Stored data:
(* ===== verification/Shard.v ===== *)
(** * A shard: all its nodes and the network between them

    Composes the nodes of [Pbft] with the relay modules of [Relay] and a network that
    holds the messages sent and not yet received.  A step of the network takes any
    message in flight to the node it is addressed to (src/networks writes every message
    as a line; the receiver of pbft.go hands the line to [handleMessage]), lets a node start
    a handler, or runs a handler that does not wait; what a handler sends is in flight
    afterwards.  Messages to other shards and to the supervisor stay in flight.

    The round of consensus that a leader starts is followed through all nodes: it ends
    after a bounded number of steps, whatever their order, with the block committed
    everywhere. *)

From S2P Require Import Prelude Params Utils Interfaces Core Instances Sha256.
From S2P Require Import TxPool Storage G2E BlockChain Ledger ChainProps MerkleProof.
From S2P Require Import Networks Messages PbftNode Pbft Relay PbftRound.

Section Shard.
Context {PR : Params} {BS : BitSetOps} {G : GobOps} {BO : BoltOps} {T : TrieOps}.
Context {JRelay : Json Relay} {JRWP : Json RelayWithProof} {JBI : Json BlockInfoMsg}.
Context {JIT : Json InjectTxs} {JReq : Json Request} {JPP : Json PrePrepare}.
Context {JP : Json Prepare} {JC : Json Commit} {JRO : Json RequestOldMessage}.
Context {JSO : Json SendOldMessage} {JVC : Json ViewChangeMsg} {JNV : Json NewViewMsg}.
Context {D : Type}.

Abbreviation node := (PbftConsensusNode D).
Abbreviation psys := (sys (D := D)).
Implicit Type p : node.

(** ** The network of a shard *)
Record shard := mkShard { peers : list psys; flight : list (string * bytes) }.

(** What a step has added to the trace of a node. *)
Definition new_sent (p p' : node) : list (string * bytes) := drop (length (sent p)) (sent p').

(** Work of a node on the messages it has received. *)
Inductive works : psys → psys → Prop :=
| works_start p ts1 t ts2 ths hs th :
    start t p = Ret (Some th) →
    works (mkSys p (ts1 ++ t :: ts2) ths hs) (mkSys p (ts1 ++ ts2) (th :: ths) hs)
| works_run p ts ths1 th ths2 hs now nowMs p' :
    thread_waits th p = false → run now nowMs th p = Ret (Some p') →
    works (mkSys p ts (ths1 ++ th :: ths2) hs)
          (mkSys p' ts (ths1 ++ ths2) (hs ++ executed th p)).

Inductive shard_step : shard → shard → Prop :=
| shard_deliver ps fl1 msg fl2 i p ts ths hs nowMs p' t :
    ps !! i = Some (mkSys p ts ths hs) →
    handleMessage nowMs (wire msg) p = Ret (p', t) →
    shard_step (mkShard ps (fl1 ++ (IPaddr (RunningNode p), msg) :: fl2))
      (mkShard (<[i := mkSys p' (ts ++ option_list t) ths hs]> ps)
         ((fl1 ++ fl2) ++ new_sent p p'))
| shard_work ps fl i s s' :
    ps !! i = Some s → works s s' →
    shard_step (mkShard ps fl) (mkShard (<[i := s']> ps) (fl ++ new_sent (nd s) (nd s'))).

(** Every step of the network is a step of one node as [Pbft] models it. *)
Lemma shard_step_pstep S S' i s s' :
  shard_step S S' → peers S !! i = Some s → peers S' !! i = Some s' → s = s' ∨ pstep s s'.
Proof.
  intros Hs. destruct Hs as [ps fl1 msg fl2 j p ts ths hs nowMs p' t Ej Eh|ps fl j s0 s0' Ej Hw];
    cbn; intros Hi Hi'.
  - destruct (decide (j = i)) as [->|Hne].
    + rewrite list_lookup_insert_eq in Hi' by (by eapply lookup_lt_Some). simplify_eq. right.
      by eapply step_receive.
    + rewrite list_lookup_insert_ne in Hi' by done. left. congruence.
  - destruct (decide (j = i)) as [->|Hne].
    + rewrite list_lookup_insert_eq in Hi' by (by eapply lookup_lt_Some). simplify_eq. right.
      destruct Hw; [by apply step_start|by eapply step_run].
    + rewrite list_lookup_insert_ne in Hi' by done. left. congruence.
Qed.

(** ** The handlers that are still to run

    A message of the consensus in flight or being dispatched stands for the handler it
    will start, in view [v]. *)
Definition task_thread (v : Z) (t : task) : option thread :=
  match t with
  | go_PrePrepare c => (λ m, in_PrePrepare m v) <$> unmarshal c
  | go_Prepare c => (λ m, in_Prepare m v) <$> unmarshal c
  | go_Commit c => (λ m, in_Commit m v) <$> unmarshal c
  | go_Outside _ _ => None
  end.

Definition line_task (msg : bytes) : option task :=
  match SplitMessage (wire msg) with
  | Ret (t, c) =>
      if decide (t = CPrePrepare) then Some (go_PrePrepare c)
      else if decide (t = CPrepare) then Some (go_Prepare c)
      else if decide (t = CCommit) then Some (go_Commit c) else None
  | Panic _ => None
  end.

Definition line_thread (v : Z) (msg : bytes) : option thread := line_task msg ≫= task_thread v.

(** The messages in flight to an address. *)
Definition to_addr (a : string) (fl : list (string * bytes)) : list bytes :=
  (base.filter (λ x, x.1 = a) fl).*2.

Definition pending (v : Z) (fl : list (string * bytes)) (s : psys) : list thread :=
  omap (line_thread v) (to_addr (IPaddr (RunningNode (nd s))) fl) ++
  omap (task_thread v) (tasks s) ++ threads s.

Lemma handleMessage_line nowMs msg t p :
  line_task msg = Some t → handleMessage nowMs (wire msg) p = Ret (p, Some t).
Proof.
  unfold line_task, handleMessage. destruct (SplitMessage (wire msg)) as [[ty c]|]; [|done].
  rewrite bind_ret. repeat case_decide; congruence.
Qed.

Lemma start_thread t v th p : task_thread v t = Some th → view p = v → start t p = Ret (Some th).
Proof.
  intros E <-. destruct t; cbn in *; [..|done]; unfold decode;
    destruct (unmarshal _) as [m|]; cbn in *; by simplify_eq.
Qed.

Lemma start_thread_inv t v th th' p :
  task_thread v t = Some th → view p = v → start t p = Ret (Some th') → th' = th.
Proof. intros H1 H2 H3. rewrite (start_thread t v th p H1 H2) in H3. congruence. Qed.

End Shard.

(** ** One round *)
Section ShardRound.
Context {PR : Params} {BS : BitSetOps} {G : GobOps} {BO : BoltOps} {T : TrieOps}.
Context {JRelay : Json Relay} {JRWP : Json RelayWithProof} {JBI : Json BlockInfoMsg}.
Context {JIT : Json InjectTxs} {JReq : Json Request} {JPP : Json PrePrepare}.
Context {JP : Json Prepare} {JC : Json Commit} {JRO : Json RequestOldMessage}.
Context {JSO : Json SendOldMessage} {JVC : Json ViewChangeMsg} {JNV : Json NewViewMsg}.
Context {LPP : JsonLaws JPP} {LP : JsonLaws JP} {LC : JsonLaws JC}.
Context {D : Type}.

Abbreviation node := (PbftConsensusNode D).
Abbreviation psys := (sys (D := D)).
Implicit Type p : node.

(** The configuration of a node, which the consensus leaves alone. *)
Definition static (p p' : node) : Prop :=
  RunningNode p' = RunningNode p ∧ p_ShardID p' = p_ShardID p ∧ p_NodeID p' = p_NodeID p ∧
  pbftChainConfig p' = pbftChainConfig p ∧ ip_nodeTable p' = ip_nodeTable p ∧
  node_nums p' = node_nums p ∧ malicious_nums p' = malicious_nums p.

#[local] Instance static_preorder : PreOrder static.
Proof.
  split; [by intros p|]. intros p1 p2 p3 (A1 & A2 & A3 & A4 & A5 & A6 & A7)
    (B1 & B2 & B3 & B4 & B5 & B6 & B7). unfold static.
  by rewrite B1, B2, B3, B4, B5, B6, B7.
Qed.

(** The request of the round, its sequence id and view, the quorum; the nodes when the
    pre-prepare message has been sent, which of them leads, and the chains after the
    block. *)
Context (r : Request) (block : Block) (seq v Q : Z).
Context (n lead : nat) (p0 : nat → node) (after : nat → BlockChain → Prop).

Abbreviation d := (getDigest r).
Definition addr (i : nat) : string := IPaddr (RunningNode (p0 i)).
Definition addrs : list string := addr <$> List.seq 0 n.

Context (Hseq : 0 ≤ seq < u64_mod - 1) (HQ : 0 < Q ≤ Z.of_nat n - 1) (Hlead : (lead < n)%nat).
Context (Hdec : DecodeB (Msg_Content r) = Ret block).
Context (Haddr : NoDup addrs) (Hnb : ∀ i, (i < n)%nat → getNeighborNodes (p0 i) ≡ₚ addrs).
Context (Hval : ∀ i, (i < n)%nat → IsValidBlock (CurChain (p0 i)) block = None).
Context (Hadd : ∀ i, (i < n)%nat → i ≠ lead →
  ∃ bc, AddBlock block (CurChain (p0 i)) = Ret bc ∧ after i bc).
(** The leader commits the block and relays its transactions to other addresses. *)
Context (Hcommit : ∀ now m p, static (p0 lead) p → CurChain p = CurChain (p0 lead) →
  is_leader p = true → requestPool p !! cm_Digest m = Some r →
  ∃ bc out, Relay_HandleinCommit now m p = Ret (set_CurChain bc (set_sent (sent p ++ out) p), true) ∧
    after lead bc ∧ Forall (λ x, x.1 ∉ addrs) out).
(* ===== verification/ViewChange.v ===== *)
(** * A view change through all nodes of a shard

    The nodes of [Shard] between two blocks, when the leader stays silent: the timers of
    the nodes fire one after the other (the second goroutine of [Propose]), the
    messages of src/consensus_shard/pbft_all/view_change.go travel between the nodes in any order,
    and the shard ends in the next view, ready for a block of the next leader.  A node
    that has already entered the next view when it counts the last view-change message
    announces the view after that one; the announcements of such nodes are followed as
    well. *)

From S2P Require Import Prelude Params Utils Interfaces Core Instances Sha256.
From S2P Require Import TxPool Storage G2E BlockChain Ledger ChainProps MerkleProof.
From S2P Require Import Networks Messages PbftNode Pbft Relay PbftRound Shard.

(** ** Counting votes

    The senders of the messages that are still to come, [l], and the counted ones, [X],
    are together the nodes [Y] that have sent, each once. *)
Definition tally (l : list Z) (X Y : gset Z) : Prop := l ++ elements X ≡ₚ elements Y.

Lemma size_insert (X : gset Z) x : x ∉ X → size ({[x]} ∪ X) = S (size X).
Proof. intros H. rewrite size_union, size_singleton by set_solver. done. Qed.

Lemma tally_count l1 x l2 X Y :
  tally (l1 ++ x :: l2) X Y → tally (l1 ++ l2) ({[x]} ∪ X) Y ∧ size ({[x]} ∪ X) = S (size X).
Proof.
  unfold tally. intros H. assert (x ∉ X) as Hx.
  { pose proof (NoDup_elements Y) as Hnd. rewrite <-H, <-app_assoc in Hnd.
    apply NoDup_app in Hnd as (_ & _ & [Hx _]%NoDup_cons). intros HX. apply Hx, elem_of_app.
    right. by apply elem_of_elements. }
  split.
  - rewrite elements_union_singleton, <-H by done. solve_Permutation.
  - by apply size_insert.
Qed.

Lemma tally_send l x X Y : x ∉ Y → tally l X Y → tally (l ++ [x]) X ({[x]} ∪ Y).
Proof.
  unfold tally. intros Hx H. rewrite elements_union_singleton, <-H by done. solve_Permutation.
Qed.

Lemma tally_size l X Y : tally l X Y → (length l + size X = size Y)%nat.
Proof. intros H%Permutation_length. by rewrite length_app in H. Qed.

Your assignment — With the first line of the records as the start and the line holding "Inductive works : psys" as the end, please copy exactly those lines and no others.

Written response —
(* ===== verification/Shard.v ===== *)
(** * A shard: all its nodes and the network between them

    Composes the nodes of [Pbft] with the relay modules of [Relay] and a network that
    holds the messages sent and not yet received.  A step of the network takes any
    message in flight to the node it is addressed to (src/networks writes every message
    as a line; the receiver of pbft.go hands the line to [handleMessage]), lets a node start
    a handler, or runs a handler that does not wait; what a handler sends is in flight
    afterwards.  Messages to other shards and to the supervisor stay in flight.

    The round of consensus that a leader starts is followed through all nodes: it ends
    after a bounded number of steps, whatever their order, with the block committed
    everywhere. *)

From S2P Require Import Prelude Params Utils Interfaces Core Instances Sha256.
From S2P Require Import TxPool Storage G2E BlockChain Ledger ChainProps MerkleProof.
From S2P Require Import Networks Messages PbftNode Pbft Relay PbftRound.

Section Shard.
Context {PR : Params} {BS : BitSetOps} {G : GobOps} {BO : BoltOps} {T : TrieOps}.
Context {JRelay : Json Relay} {JRWP : Json RelayWithProof} {JBI : Json BlockInfoMsg}.
Context {JIT : Json InjectTxs} {JReq : Json Request} {JPP : Json PrePrepare}.
Context {JP : Json Prepare} {JC : Json Commit} {JRO : Json RequestOldMessage}.
Context {JSO : Json SendOldMessage} {JVC : Json ViewChangeMsg} {JNV : Json NewViewMsg}.
Context {D : Type}.

Abbreviation node := (PbftConsensusNode D).
Abbreviation psys := (sys (D := D)).
Implicit Type p : node.

(** ** The network of a shard *)
Record shard := mkShard { peers : list psys; flight : list (string * bytes) }.

(** What a step has added to the trace of a node. *)
Definition new_sent (p p' : node) : list (string * bytes) := drop (length (sent p)) (sent p').

(** Work of a node on the messages it has received. *)
Inductive works : psys → psys → Prop :=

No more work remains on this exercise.